Well, I have read as much about the movement as I can. I read and I read and I read, all the posts, all the tweets, manifesto after manifesto, the strongly worded defenses, the ridiculous convoluted conspiracy theories, the *****ebags, the non-*****ebags, and all in between. And the main theme I got is this: Gamergate exists primarily to defend gamer culture from accusations of misogyny. And for some it’s an avenue that they pursue in an admirable, positive way. There are at least some people within the movement attempting to police it and remove the ****heads and harassers.

Now, for others, the opposite is true. For some, it remains a vehicle for misogyny, unchanged from the pre-Gamergate iteration of this movement. And there are many varying degrees of responses between those two poles – the “#notyourshield” hashtag trying to highlight the movement’s diversity, passive statements against harassment, attempts to move the conversation away from Zoe Quinn entirely, sockpuppets, and so on.

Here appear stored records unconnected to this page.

(** The two counting requests, each to its own endpoint of the fixture. *)
Definition asks_template (messages : list json) : HttpRequest → Prop := targets "apply_template" "POST" (Some (JObj [("messages", JList messages)])).
Definition asks_tokens (prompt : string) : HttpRequest → Prop := targets "tokenize" "POST" (Some (JObj [("content", JStr prompt)])).
(** What the counting exchanges counted. *)
Definition counted (messages : list json) (images : Z) (s s' : AdapterState) (n : Z) : Prop :=
  ∃ q1 q2 r1 r2 prompt tokens,
    lc_log s' = lc_log s ++ [(q1, Ret r1); (q2, Ret r2)] ∧ asks_template messages q1 ∧ asks_tokens prompt q2 ∧
    (decoded_body r1 ≫= (fun v => template_prompt (http_status r1, v))) = Ret prompt ∧ (decoded_body r2 ≫= (fun v => token_list (http_status r2, v))) = Ret tokens ∧
    n = Z.of_nat (length tokens) + images * max_image_tokens (v2_envelope (lc_model a)).
(** Nothing was sent, or the template request alone, or the template request and
    then the tokenizer request. *)
Definition counting_only (messages : list json) (s s' : AdapterState) : Prop :=
  lc_log s' = lc_log s ∨
  ∃ q1 a1, asks_template messages q1 ∧
    (lc_log s' = lc_log s ++ [(q1, a1)] ∨ ∃ q2 a2 prompt, asks_tokens prompt q2 ∧ lc_log s' = lc_log s ++ [(q1, a1); (q2, a2)]).
Lemma counted_only messages images s s' s3 n : counted messages images s s' n → lc_log s3 = lc_log s' → counting_only messages s s3.
Proof. intros (q1 & q2 & r1 & r2 & prompt & tk & L & T1 & T2 & _) L3. right. exists q1, (Ret r1). split; [done|]. right. exists q2, (Ret r2), prompt. by rewrite L3. Qed.
Lemma count_log messages images deadline s s' r : count_chat_tokens a network clock py_str messages images deadline s = (s', r) →
  lc_results s' = lc_results s ∧ match r with Ret n => counted messages images s s' n | Raise _ => counting_only messages s s' end.
Proof.
  unfold count_chat_tokens. unfold mbind at 1, pym_bind at 1, lift at 1. destruct (endpoint a py_str "apply_template") as [u1|e] eqn:Eu1; [|intros [= <- <-]; split; [done|by left]].
  unfold mbind at 1, pym_bind at 1. destruct (send_json _ _ _ _ _ _ s) as [s1 o1] eqn:E1. apply send_json_log in E1 as Hx1. pose proof (proj1 Hx1) as R1.
  set (q1 := wired _ u1 _) in Hx1. assert (asks_template messages q1) as T1 by (by exists u1).
  assert (∀ a1, lc_log s1 = lc_log s ++ [(q1, a1)] → counting_only messages s s1) as K1 by (intros a1 L; right; exists q1, a1; split; [done|by left]).
  destruct o1 as [[st1 v1]|e].
  2:{ intros [= <- <-]. split; [done|]. destruct Hx1 as [_ [[L1 _]|(ans & L1 & _)]]; [by left|by eapply K1]. }
  apply exchanged_ret in Hx1 as (r1 & L1 & Hst1 & Hd1). cbn in Hst1, Hd1. specialize (K1 _ L1).
  unfold mbind at 1, pym_bind at 1, lift at 1. destruct (template_prompt (st1, v1)) as [prompt|e] eqn:Et; [|by intros [= <- <-]].
  unfold mbind at 1, pym_bind at 1, lift at 1. destruct (endpoint a py_str "tokenize") as [u2|e] eqn:Eu2; [|by intros [= <- <-]].
  unfold mbind at 1, pym_bind at 1. destruct (send_json _ _ _ _ _ _ s1) as [s2 o2] eqn:E2. apply send_json_log in E2 as Hx2. pose proof (proj1 Hx2) as R2.
  set (q2 := wired _ u2 _) in Hx2. assert (asks_tokens prompt q2) as T2 by (by exists u2).
  assert (∀ a2, lc_log s2 = lc_log s1 ++ [(q2, a2)] → counting_only messages s s2) as K2.
  { intros a2 L. right. exists q1, (Ret r1). split; [done|]. right. exists q2, a2, prompt. split; [done|]. by rewrite L, L1, <-app_assoc. }
  destruct o2 as [[st2 v2]|e].
  2:{ intros [= <- <-]. split; [congruence|]. destruct Hx2 as [_ [[L2 _]|(ans & L2 & _)]]; [|by eapply K2]. right. exists q1, (Ret r1). split; [done|left; congruence]. }
  apply exchanged_ret in Hx2 as (r2 & L2 & Hst2 & Hd2). cbn in Hst2, Hd2. specialize (K2 _ L2).
  unfold mbind at 1, pym_bind at 1, lift at 1. destruct (token_list (st2, v2)) as [tokens|e] eqn:Ek; intros [= <- <-]; (split; [congruence|]); [|done].
  exists q1, q2, r1, r2, prompt, tokens. rewrite L2, L1, <-app_assoc, Hd1, Hd2, Hst1, Hst2. done.
Qed.

Lemma as_adapter_ret {A} (o : outcome A) x : as_adapter o = Ret x → o = Ret x.
Proof. destruct o as [y|e]; [done|]. by destruct e. Qed.

(** A chat refused before its dispatch: at most its own counting requests were made. *)
Definition chat_refused (r : ExecutionRequest) (s s' : AdapterState) : Prop :=
  lc_log s' = lc_log s ∨
  ∃ input messages, req_inline_input r = Some input ∧ jget "messages" input = Some (JList messages) ∧ counting_only messages s s'.
(** What a chat that was dispatched went through: its body is the payload built
    from the request, posted to the chat endpoint. *)
Definition chat_dispatched (r : ExecutionRequest) (s s' : AdapterState) (from : outcome HttpResponse → Prop) : Prop :=
  ∃ input messages sizes tokens n s1 body rq answer rest,
    req_inline_input r = Some input ∧ jget "messages" input = Some (JList messages) ∧ collect_image_sizes (Some (JList messages)) = Ret sizes ∧
    counted messages (Z.of_nat (length sizes)) s s1 tokens ∧
    lc_log s' = lc_log s1 ++ (rq, answer) :: rest ∧ targets "chat" "POST" (Some body) rq ∧ slots_asked rest ∧
    chat_payload a messages (req_parameters r) = Ret (n, body) ∧
    Z.of_nat (length sizes) ≤ max_images (v2_envelope (lc_model a)) ∧ tokens ≤ max_input_tokens (v2_envelope (lc_model a)) ∧
    n ≤ max_output_tokens (v2_envelope (lc_model a)) ∧ tokens + n ≤ ctx_size (v2_envelope (lc_model a)) ∧ from answer.
(** The payload is the validated answer to the dispatched request. *)
Definition answered (payload : json) (answer : outcome HttpResponse) : Prop :=
  ∃ resp, answer = Ret resp ∧ 200 ≤ http_status resp < 300 ∧ decoded_body resp = Ret payload ∧ validate_chat payload = Ret tt.
(** The published schemas of the fields. *)
Ltac leaf := cbn [fst snd]; cbn [valid forallb existsb on_text on_number on_object has_type number_value texts text_schema limited_schema pattern_schema
  fmap list_fmap orb String.eqb Ascii.eqb Bool.eqb]; rewrite ?andb_true_r; cbn [andb orb].

Lemma valid_text n s : s ≠ "" → valid (S n) schema_defs text_schema (JStr s) = true.
Proof. intros Hs. leaf. by apply Z.leb_le, codepoints_pos. Qed.
Lemma valid_limited n m s : s ≠ "" → utf8_length s ≤ m → valid (S n) schema_defs (limited_schema m) (JStr s) = true.
Proof.
  intros Hs Hm. leaf. pose proof (codepoints_pos s Hs). destruct (codepoints_length s) as [Hl _]. unfold utf8_length in Hm.
  apply andb_true_iff. split; apply Z.leb_le; lia.
Qed.
Lemma valid_pattern n p s : pattern_matches p s = true → valid (S n) schema_defs (pattern_schema p) (JStr s) = true.
Proof. intros Hp. leaf. done. Qed.
Lemma Qle_bool_Z a b : a ≤ b → Qle_bool (inject_Z a) (inject_Z b) = true.
Proof. intros Hab. apply Qle_bool_iff. by rewrite <-Zle_Qle. Qed.

Lemma elem_of_sort_texts s l : s ∈ sort_texts l ↔ s ∈ l.
Proof.
  assert (∀ t l, s ∈ insert_text t l ↔ s = t ∨ s ∈ l) as Hi.
  { intros t l'. induction l' as [|u l' IH]; simpl; [rewrite list_elem_of_singleton; set_solver|]. destruct (String.leb t u); set_solver. }
  induction l as [|t l IH]; [done|]. cbn [sort_texts foldr]. rewrite Hi, elem_of_cons. fold (sort_texts l). by rewrite IH.
Qed.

Note that almost none of this has anything to do with ethics in journalism. Gamergate is a counterargument to the notion that misogyny is an epidemic in gaming culture. That’s all. That’s where the movement came from; that’s where it remains. It’s a spin job; at best an attempt to actively remove *******s from the cause, at worst a deflection and smokescreen for continuing misogyny. I have seen a vast, dispiriting quantity of the latter; I’ve seen very little of the former. (Some Gamergaters claim that they reject harassment, but harassers sure aren’t rejecting Gamergate in turn.)

And for that reason, I’d call Gamergate mostly an anti-feminism/social-justice movement. Partly that’s because that’s exactly what many, many Gamergate activists explicitly told me it was. But it’s also because that seems to be the only common thread within the movement–the actual stuff about ethics is muddied, half-assed, shifting and grasping at straws. This week people are angry that journalists from different sites talk to each other on a message board; last week it was racketeering. Three weeks ago Gamergate was angry about Zoe Quinn; now Gamergate is angry that Zoe Quinn is making Gamergate about her. And when this latest “scandal” fails to gain traction, Gamergate will be about something else. The movement is constantly searching for something that will legitimize the intense level of rage that everyone initially joined in on.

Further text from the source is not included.